* Dataset entries:
(* ===== verification/DeployFacts.v ===== *)
(** * What a pass of the deployment worker does to the deployments

    The invariant [deploy_ok] of the deployment tables, that a pass keeps it
    whatever fails, and the description of a pass as one step of the state
    machine of deployments. *)
From S2P Require Import Prelude GoStrings Regex GoValue GoTime Domain Tx Table Schema Http RuntimeSpec Crypto Names Health DeployDb Triple Deploy.
From stdpp Require Import list gmap.
Open Scope string_scope.
Open Scope Z_scope.
Open Scope list_scope.

(** ** The invariant *)
(** The transitions of a deployment so far, and their number. *)
Definition event_of (id : string) (e : deploy_event) : bool := bool_decide (de_job e = id).
Definition history (id : string) (d : deploy_t) : list DeploymentState := de_to <$> List.filter (event_of id) (events d).
(** How often a deployment has been moved when it is in a state. *)
Definition attempts_fit (s : DeploymentState) (n : Z) : Prop :=
  match s with
  | DeploymentQueued => n = 0
  | DeploymentPulling => n = 1
  | DeploymentStarting => n = 2
  | DeploymentChecking => 3 <= n <= 10
  | DeploymentSwitching | DeploymentRollingBack => 4 <= n <= 11
  | DeploymentSucceeded => 5 <= n <= 12
  | DeploymentFailed => 1 <= n <= 12
  end.
Record deploy_ok (d : deploy_t) : Prop := {
  dk_jobs : NoDup (dj_id <$> jobs d);
  dk_releases : NoDup (rl_id <$> releases d);
  dk_apps : NoDup (da_id <$> dapps d);
  (** An application has at most one deployment under way. *)
  dk_single : ∀ i j, i ∈ jobs d → j ∈ jobs d → terminal_job i = false → terminal_job j = false →
    dj_app i = dj_app j → i = j;
  (** It aims at the release that runs when it is a recovery, at another one
      otherwise. *)
  dk_target : ∀ j a, j ∈ jobs d → a ∈ dapps d → terminal_job j = false → da_id a = dj_app j →
    da_last a = Some (dj_release j) ↔ isRecoveryOperation (dj_operation j) = true;
  (** The active release of an application is the last one that succeeded. *)
  dk_active : ∀ a r, a ∈ dapps d → r ∈ releases d → rl_app r = da_id a →
    rl_state r = RelActive ↔ da_last a = Some (rl_id r);
  (** The route of an application leads to it. *)
  dk_routes : ∀ rt a, rt ∈ routes d → a ∈ dapps d → da_id a = dr_app rt → da_last a = Some (dr_release rt);
  (** The events are the run of the state machine that led to the state. *)
  dk_history : ∀ j, j ∈ jobs d →
    trace deployment_step DeploymentQueued (history (dj_id j) d) (dj_state j) ∧
    dj_attempts j = Z.of_nat (List.length (history (dj_id j) d)) ∧ attempts_fit (dj_state j) (dj_attempts j)
}.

* Work item: Each line from the top of the data, up to and including the line that contains "(** The route", should be set down exactly.

* Output of the exercise:
(* ===== verification/DeployFacts.v ===== *)
(** * What a pass of the deployment worker does to the deployments

    The invariant [deploy_ok] of the deployment tables, that a pass keeps it
    whatever fails, and the description of a pass as one step of the state
    machine of deployments. *)
From S2P Require Import Prelude GoStrings Regex GoValue GoTime Domain Tx Table Schema Http RuntimeSpec Crypto Names Health DeployDb Triple Deploy.
From stdpp Require Import list gmap.
Open Scope string_scope.
Open Scope Z_scope.
Open Scope list_scope.

(** ** The invariant *)
(** The transitions of a deployment so far, and their number. *)
Definition event_of (id : string) (e : deploy_event) : bool := bool_decide (de_job e = id).
Definition history (id : string) (d : deploy_t) : list DeploymentState := de_to <$> List.filter (event_of id) (events d).
(** How often a deployment has been moved when it is in a state. *)
Definition attempts_fit (s : DeploymentState) (n : Z) : Prop :=
  match s with
  | DeploymentQueued => n = 0
  | DeploymentPulling => n = 1
  | DeploymentStarting => n = 2
  | DeploymentChecking => 3 <= n <= 10
  | DeploymentSwitching | DeploymentRollingBack => 4 <= n <= 11
  | DeploymentSucceeded => 5 <= n <= 12
  | DeploymentFailed => 1 <= n <= 12
  end.
Record deploy_ok (d : deploy_t) : Prop := {
  dk_jobs : NoDup (dj_id <$> jobs d);
  dk_releases : NoDup (rl_id <$> releases d);
  dk_apps : NoDup (da_id <$> dapps d);
  (** An application has at most one deployment under way. *)
  dk_single : ∀ i j, i ∈ jobs d → j ∈ jobs d → terminal_job i = false → terminal_job j = false →
    dj_app i = dj_app j → i = j;
  (** It aims at the release that runs when it is a recovery, at another one
      otherwise. *)
  dk_target : ∀ j a, j ∈ jobs d → a ∈ dapps d → terminal_job j = false → da_id a = dj_app j →
    da_last a = Some (dj_release j) ↔ isRecoveryOperation (dj_operation j) = true;
  (** The active release of an application is the last one that succeeded. *)
  dk_active : ∀ a r, a ∈ dapps d → r ∈ releases d → rl_app r = da_id a →
    rl_state r = RelActive ↔ da_last a = Some (rl_id r);
  (** The route of an application leads to it. *)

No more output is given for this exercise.